▶ Work item: Transcribe only the lines between the first line of the records and the line containing "Section count.", inclusive, exactly as written.

.....

(* ===== verification/Sufsort.v ===== *)
(** * Sufsort

    [qsufsort] of bsdiff.c ends: after each pass the groups agree on twice as many bytes, which is over
    when these are more than the file has; and the array that it returns is a permutation of the
    positions of the file. With it, [bsdiff] always ends with a patch that yields the new file. *)
From S2P Require Import Prelude CString Bspatch Bsdiff.

(** ** Counting *)
Section count.
Context {A : Type} (P : A → Prop) `{∀ x, Decision (P x)}.
Implicit Types l : list A.

Definition cnt l : nat := length (filter P l).
Lemma cnt_app l1 l2 : cnt (l1 ++ l2) = (cnt l1 + cnt l2)%nat.
Proof. unfold cnt. by rewrite filter_app, length_app. Qed.
Lemma cnt_perm l1 l2 : l1 ≡ₚ l2 → cnt l1 = cnt l2.
Proof. intros Hl. unfold cnt. by rewrite Hl. Qed.
Lemma cnt_pos l i x : l !! i = Some x → P x → (1 ≤ cnt l)%nat.
Proof.
  intros Hi Hx. unfold cnt. assert (x ∈ filter P l) as Hin.
  { apply list_elem_of_filter. split; [done|]. by eapply list_elem_of_lookup_2. }
  destruct (filter P l); [by apply not_elem_of_nil in Hin|]. simpl. lia.
Qed.
Lemma cnt_all l : Forall P l → cnt l = length l.
Proof.
  intros Hl. unfold cnt. induction Hl as [|x l Hx Hl IH]; [done|].
  rewrite filter_cons_True by done. simpl. by rewrite IH.
Qed.

(** [P] at the positions from [q] to [q + m]. *)
Definition at_range l (q m : nat) : Prop :=
  ∀ p, (q ≤ p < q + m)%nat → ∃ x, l !! p = Some x ∧ P x.
Lemma at_range_cnt l q m : at_range l q m → (m ≤ cnt (drop q l))%nat.
Proof.
  intros Hr. destruct (decide (m = O)) as [->|Hm]; [lia|].
  assert (Hlen : (q + m ≤ length l)%nat).
  { destruct (Hr (q + m - 1)%nat ltac:(lia)) as (x & Hx & _). apply lookup_lt_Some in Hx. lia. }
  rewrite <- (take_drop m (drop q l)), cnt_app, cnt_all.
  - rewrite length_take, length_drop. lia.
  - apply Forall_lookup_2. intros i x Hi. apply lookup_take_Some in Hi as [Hi Him].
    rewrite lookup_drop in Hi. destruct (Hr (q + i)%nat ltac:(lia)) as (y & Hy & ?). congruence.
Qed.
(** One more place before or behind the range. *)
Lemma cnt_before l q m i x : at_range l q m → (i < q)%nat → l !! i = Some x → P x → (m < cnt l)%nat.
Proof.
  intros Hr Hi Hx HP. pose proof (at_range_cnt l q m Hr).
  assert (1 ≤ cnt (take q l))%nat by (eapply (cnt_pos _ i x); [by rewrite lookup_take_lt|done]).
  pose proof (cnt_app (take q l) (drop q l)) as Happ. rewrite take_drop in Happ. lia.
Qed.
Lemma cnt_behind l m i x : at_range l 0 m → (m ≤ i)%nat → l !! i = Some x → P x → (m < cnt l)%nat.
Proof.
  intros Hr Hi Hx HP. pose proof (lookup_lt_Some _ _ _ Hx).
  assert (Hm : (m ≤ cnt (take m l))%nat).
  { rewrite <- (drop_0 (take m l)). apply at_range_cnt. intros p Hp. destruct (Hr p ltac:(lia)) as (y & Hy & ?).
    exists y. rewrite lookup_take_lt by lia. done. }
  assert (1 ≤ cnt (drop m l))%nat.
  { eapply (cnt_pos _ (i - m) x); [|done]. rewrite lookup_drop. by replace (m + (i - m))%nat with i by lia. }
  pose proof (cnt_app (take m l) (drop m l)) as Happ. rewrite take_drop in Happ. lia.
Qed.
Lemma at_range_insert l q m i x :
  at_range l q m → ¬ (q ≤ i < q + m)%nat → at_range (<[i := x]> l) q m.
Proof. intros Hr Hi p Hp. rewrite list_lookup_insert_ne by lia. by apply Hr. Qed.
Lemma at_range_snoc l q m x :
  at_range l q m → (q + m < length l)%nat → P x → at_range (<[(q + m)%nat := x]> l) q (S m).
Proof.
  intros Hr Hl Hx p Hp. destruct (decide (p = q + m)%nat) as [->|].
  - exists x. by rewrite list_lookup_insert_eq.
  - rewrite list_lookup_insert_ne by lia. apply Hr. lia.
Qed.
End count.

(** ** Exchanges inside a range *)

Lemma exchange_lt {A} (l : list A) i j a b :
  (i < j)%nat → l !! i = Some a → l !! j = Some b → <[j := a]> (<[i := b]> l) ≡ₚ l.
Proof.
  intros Hij Ha Hb. destruct (lookup_split l i a Ha) as (l1 & l2 & -> & Hl1 & Hins). rewrite Hins.
  replace j with (length l1 + S (j - length l1 - 1))%nat in * by lia.
  rewrite lookup_app_r in Hb by lia. rewrite insert_app_r.
  replace (length l1 + S (j - length l1 - 1) - length l1)%nat with (S (j - length l1 - 1)) in Hb by lia.
  simpl in *. destruct (lookup_split l2 _ b Hb) as (l3 & l4 & Hl2 & _ & Hins2). rewrite Hins2, Hl2.
  solve_Permutation.
Qed.
Lemma exchange_perm {A} (l : list A) i j a b :
  l !! i = Some a → l !! j = Some b → <[j := a]> (<[i := b]> l) ≡ₚ l.
Proof.
  intros Ha Hb. destruct (Nat.lt_trichotomy i j) as [?|[->|?]].
  - by apply exchange_lt.
  - assert (a = b) as -> by congruence. by rewrite !list_insert_id by (rewrite ?list_insert_id by done; done).
  - rewrite list_insert_insert_ne by lia. by apply exchange_lt.
Qed.

Lemma rd_mid {A} (pre mid post : list A) i x :
  mid !! i = Some x → rd (pre ++ mid ++ post) (zlen pre + Z.of_nat i) = Ret x.
Proof.
  intros Hi. rewrite rd_app_r, rd_lookup, Nat2Z.id by lia. by rewrite (lookup_app_l_Some _ _ _ _ Hi).
Qed.
Lemma wr_mid {A} (pre mid post : list A) i x :
  (i < length mid)%nat → wr (pre ++ mid ++ post) (zlen pre + Z.of_nat i) x = Ret (pre ++ <[i := x]> mid ++ post).
Proof.
  intros Hi. rewrite wr_app_r, wr_in_bounds by (rewrite ?length_app; lia). simpl. by rewrite Nat2Z.id, insert_app_l.
Qed.
Lemma swap_mid pre mid post i j a b :
  mid !! i = Some a → mid !! j = Some b →
  swap (pre ++ mid ++ post) (zlen pre + Z.of_nat i) (zlen pre + Z.of_nat j) = Ret (pre ++ <[j := a]> (<[i := b]> mid) ++ post).
Proof.
  intros Hi Hj. pose proof (lookup_lt_Some _ _ _ Hi). pose proof (lookup_lt_Some _ _ _ Hj).
  unfold swap. rewrite (rd_mid _ _ _ _ _ Hi). cbn [mbind outcome_bind]. rewrite (rd_mid _ _ _ _ _ Hj). cbn [mbind outcome_bind].
  rewrite wr_mid by done. cbn [mbind outcome_bind]. apply wr_mid. by rewrite length_insert.
Qed.

(** ** The partition *)
Section keys.
Context (V : list Z) (h x : Z).

(** The key of a position is less than, equal to, or neither. *)
Definition is_lt (u : Z) : Prop := match rd V (u + h) with Ret v => v < x | _ => False end.
Definition is_eq (u : Z) : Prop := match rd V (u + h) with Ret v => v = x | _ => False end.
Definition is_gt (u : Z) : Prop := ¬ is_lt u ∧ ¬ is_eq u.
#[global] Instance is_lt_dec u : Decision (is_lt u).
Proof. unfold is_lt. destruct (rd _ _); apply _. Defined.
#[global] Instance is_eq_dec u : Decision (is_eq u).
Proof. unfold is_eq. destruct (rd _ _); apply _. Defined.

Lemma cnt_total l : (cnt is_lt l + cnt is_eq l + cnt is_gt l)%nat = length l.
Proof.
  induction l as [|u l IH]; [done|]. unfold cnt in *. rewrite !filter_cons.
  assert (Hx : is_lt u → ¬ is_eq u) by (unfold is_lt, is_eq; destruct (rd _ _); lia).
  unfold is_gt at 1. repeat case_decide; simpl; first [tauto|lia].
Qed.

(** Positions that have a key. *)
Definition keyed (us : list Z) : Prop := Forall (λ u, ∃ v, rd V (u + h) = Ret v) us.
Lemma keyed_perm us us' : us' ≡ₚ us → keyed us → keyed us'.
Proof. unfold keyed. by intros ->. Qed.

Lemma count_keys_spec n pre us post_ :
  (n ≤ length us)%nat → keyed us →
  wp (count_keys n (pre ++ us ++ post_) V h x (zlen pre)) (λ '(l, e),
    l = Z.of_nat (cnt is_lt (take n us)) ∧ e = Z.of_nat (cnt is_eq (take n us))).
Proof.
  revert pre us. induction n as [|n IH]; intros pre us Hn Hkeyed; cbn [count_keys]; [by apply wp_ret|].
  destruct us as [|u us]; simpl in Hn; [lia|]. apply Forall_cons in Hkeyed as [[v Hv] Hkeyed].
  rewrite <- (Z.add_0_r (zlen pre)) at 1. change 0 with (Z.of_nat 0).
  rewrite (rd_mid _ (u :: us) _ 0 u) by done. cbn [mbind outcome_bind]. rewrite Hv. cbn [mbind outcome_bind].
  replace (zlen pre + 1) with (zlen (pre ++ [u])) by (rewrite length_app; simpl; lia).
  change (pre ++ (u :: us) ++ post_) with (pre ++ [u] ++ us ++ post_). rewrite app_assoc.
  apply wp_bind. eapply wp_mono; [apply IH; [lia|done]|]. intros [l e] [-> ->]. apply wp_ret. cbn [take]. unfold cnt in *.
  rewrite !filter_cons. assert (Hlt : is_lt u ↔ v < x) by (unfold is_lt; by rewrite Hv).
  assert (Heq : is_eq u ↔ v = x) by (unfold is_eq; by rewrite Hv).
  destruct (Z.ltb_spec v x), (Z.eqb_spec v x); repeat case_decide; cbn [length]; first [tauto|split; lia|exfalso; intuition lia].
Qed.

Lemma at_range_le (P : Z → Prop) `{∀ u, Decision (P u)} us q m : at_range P us q m → (m ≤ cnt P us)%nat.
Proof.
  intros Hr. pose proof (at_range_cnt P us q m Hr). pose proof (cnt_app P (take q us) (drop q us)) as Happ.
  rewrite take_drop in Happ. lia.
Qed.

(** The first loop: what it has seen is less, and what it has moved is where it belongs. *)
Lemma partition_lt_spec fuel pre us post_ L E i j k :
  L = cnt is_lt us → E = cnt is_eq us → keyed us → (length us < fuel + i + j + k)%nat →
  (i ≤ L)%nat → at_range is_lt us 0 i → at_range is_eq us L j → at_range is_gt us (L + E) k →
  wp (partition_lt fuel (pre ++ us ++ post_) V h x (zlen pre + Z.of_nat i) (Z.of_nat j) (Z.of_nat k)
      (zlen pre + Z.of_nat L) (zlen pre + Z.of_nat (L + E)))
    (λ '(Ia, j', k'), ∃ us' j1 k1, Ia = pre ++ us' ++ post_ ∧ us' ≡ₚ us ∧ j' = Z.of_nat j1 ∧ k' = Z.of_nat k1 ∧
      at_range is_lt us' 0 L ∧ at_range is_eq us' L j1 ∧ at_range is_gt us' (L + E) k1).
Proof.
  revert us i j k. induction fuel as [|fuel IH]; intros us i j k HL HE Hkeyed Hfuel Hi Hlt Heq Hgt; pose proof (cnt_total us) as Htot.
  { pose proof (at_range_le _ _ _ _ Hlt). pose proof (at_range_le _ _ _ _ Heq). pose proof (at_range_le _ _ _ _ Hgt). lia. }
  cbn [partition_lt].
  destruct (Z.ltb_spec (zlen pre + Z.of_nat i) (zlen pre + Z.of_nat L)) as [HiL|HiL]; cycle 1.
  { apply wp_ret. exists us, j, k. repeat (split; [done|]). split; [|done].
    intros p Hp. apply Hlt. lia. }
  destruct (lookup_lt_is_Some_2 us i ltac:(lia)) as [u E0]. rewrite (rd_mid _ _ _ _ _ E0). cbn [mbind outcome_bind].
  destruct (proj1 (Forall_lookup _ _) Hkeyed i u E0) as [v Hv]. rewrite Hv. cbn [mbind outcome_bind].
  assert (Hul : is_lt u ↔ v < x) by (unfold is_lt; by rewrite Hv).
  assert (Hue : is_eq u ↔ v = x) by (unfold is_eq; by rewrite Hv).
  destruct (Z.ltb_spec v x) as [Hvx|Hvx].
  { replace (zlen pre + Z.of_nat i + 1) with (zlen pre + Z.of_nat (S i)) by lia.
    apply IH; try done; [lia|lia|]. intros p Hp. destruct (decide (p = i)) as [->|].
    - exists u. split; [done|]. by apply Hul.
    - apply Hlt. lia. }
  destruct (Z.eqb_spec v x) as [Hve|Hve].
  - assert (Hj : (j < E)%nat) by (subst E; eapply (cnt_before is_eq us L); [done| |done|by apply Hue]; lia).
    destruct (lookup_lt_is_Some_2 us (L + j) ltac:(lia)) as [b Hb].
    replace (zlen pre + Z.of_nat L + Z.of_nat j) with (zlen pre + Z.of_nat (L + j)) by lia.
    rewrite (swap_mid _ _ _ _ _ _ _ E0 Hb). cbn [mbind outcome_bind].
    set (us' := <[(L + j)%nat := u]> (<[i := b]> us)) in *.
    assert (Hperm : us' ≡ₚ us) by by apply exchange_perm.
    replace (Z.of_nat j + 1) with (Z.of_nat (S j)) by lia.
    eapply wp_mono; [apply (IH us' i (S j) k)|].
    { by rewrite (cnt_perm _ _ _ Hperm). } { by rewrite (cnt_perm _ _ _ Hperm). } { by eapply keyed_perm. }
    { rewrite (Permutation_length Hperm). lia. } { lia. }
    { apply at_range_insert; [apply at_range_insert; [done|lia]|lia]. }
    { apply at_range_snoc; [apply at_range_insert; [done|lia]|rewrite length_insert; lia|by apply Hue]. }
    { apply at_range_insert; [apply at_range_insert; [done|lia]|lia]. }
    intros [[Ia j'] k'] (us1 & j1 & k1 & ? & Hp & ?). exists us1, j1, k1. split; [done|]. split; [by rewrite Hp|done].
  - assert (Hug : is_gt u) by (split; [rewrite Hul; lia|by rewrite Hue]).
    assert (Hk : (k < cnt is_gt us)%nat) by (eapply (cnt_before is_gt us (L + E)); [done| |done|done]; lia).
    destruct (lookup_lt_is_Some_2 us (L + E + k) ltac:(lia)) as [b Hb].
    replace (zlen pre + Z.of_nat (L + E) + Z.of_nat k) with (zlen pre + Z.of_nat (L + E + k)) by lia.
    rewrite (swap_mid _ _ _ _ _ _ _ E0 Hb). cbn [mbind outcome_bind].
    set (us' := <[(L + E + k)%nat := u]> (<[i := b]> us)) in *.
    assert (Hperm : us' ≡ₚ us) by by apply exchange_perm.
    replace (Z.of_nat k + 1) with (Z.of_nat (S k)) by lia.
    eapply wp_mono; [apply (IH us' i j (S k))|].
    { by rewrite (cnt_perm _ _ _ Hperm). } { by rewrite (cnt_perm _ _ _ Hperm). } { by eapply keyed_perm. }
    { rewrite (Permutation_length Hperm). lia. } { lia. }
    { apply at_range_insert; [apply at_range_insert; [done|lia]|lia]. }
    { pose proof (at_range_le _ _ _ _ Heq). apply at_range_insert; [apply at_range_insert; [done|lia]|lia]. }
    { apply at_range_snoc; [apply at_range_insert; [done|lia]|rewrite length_insert; lia|done]. }
    intros [[Ia j'] k'] (us1 & j1 & k1 & ? & Hp & ?). exists us1, j1, k1. split; [done|]. split; [by rewrite Hp|done].
Qed.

.....

▶ Written response:
(* ===== verification/Sufsort.v ===== *)
(** * Sufsort

    [qsufsort] of bsdiff.c ends: after each pass the groups agree on twice as many bytes, which is over
    when these are more than the file has; and the array that it returns is a permutation of the
    positions of the file. With it, [bsdiff] always ends with a patch that yields the new file. *)
From S2P Require Import Prelude CString Bspatch Bsdiff.

(** ** Counting *)
Section count.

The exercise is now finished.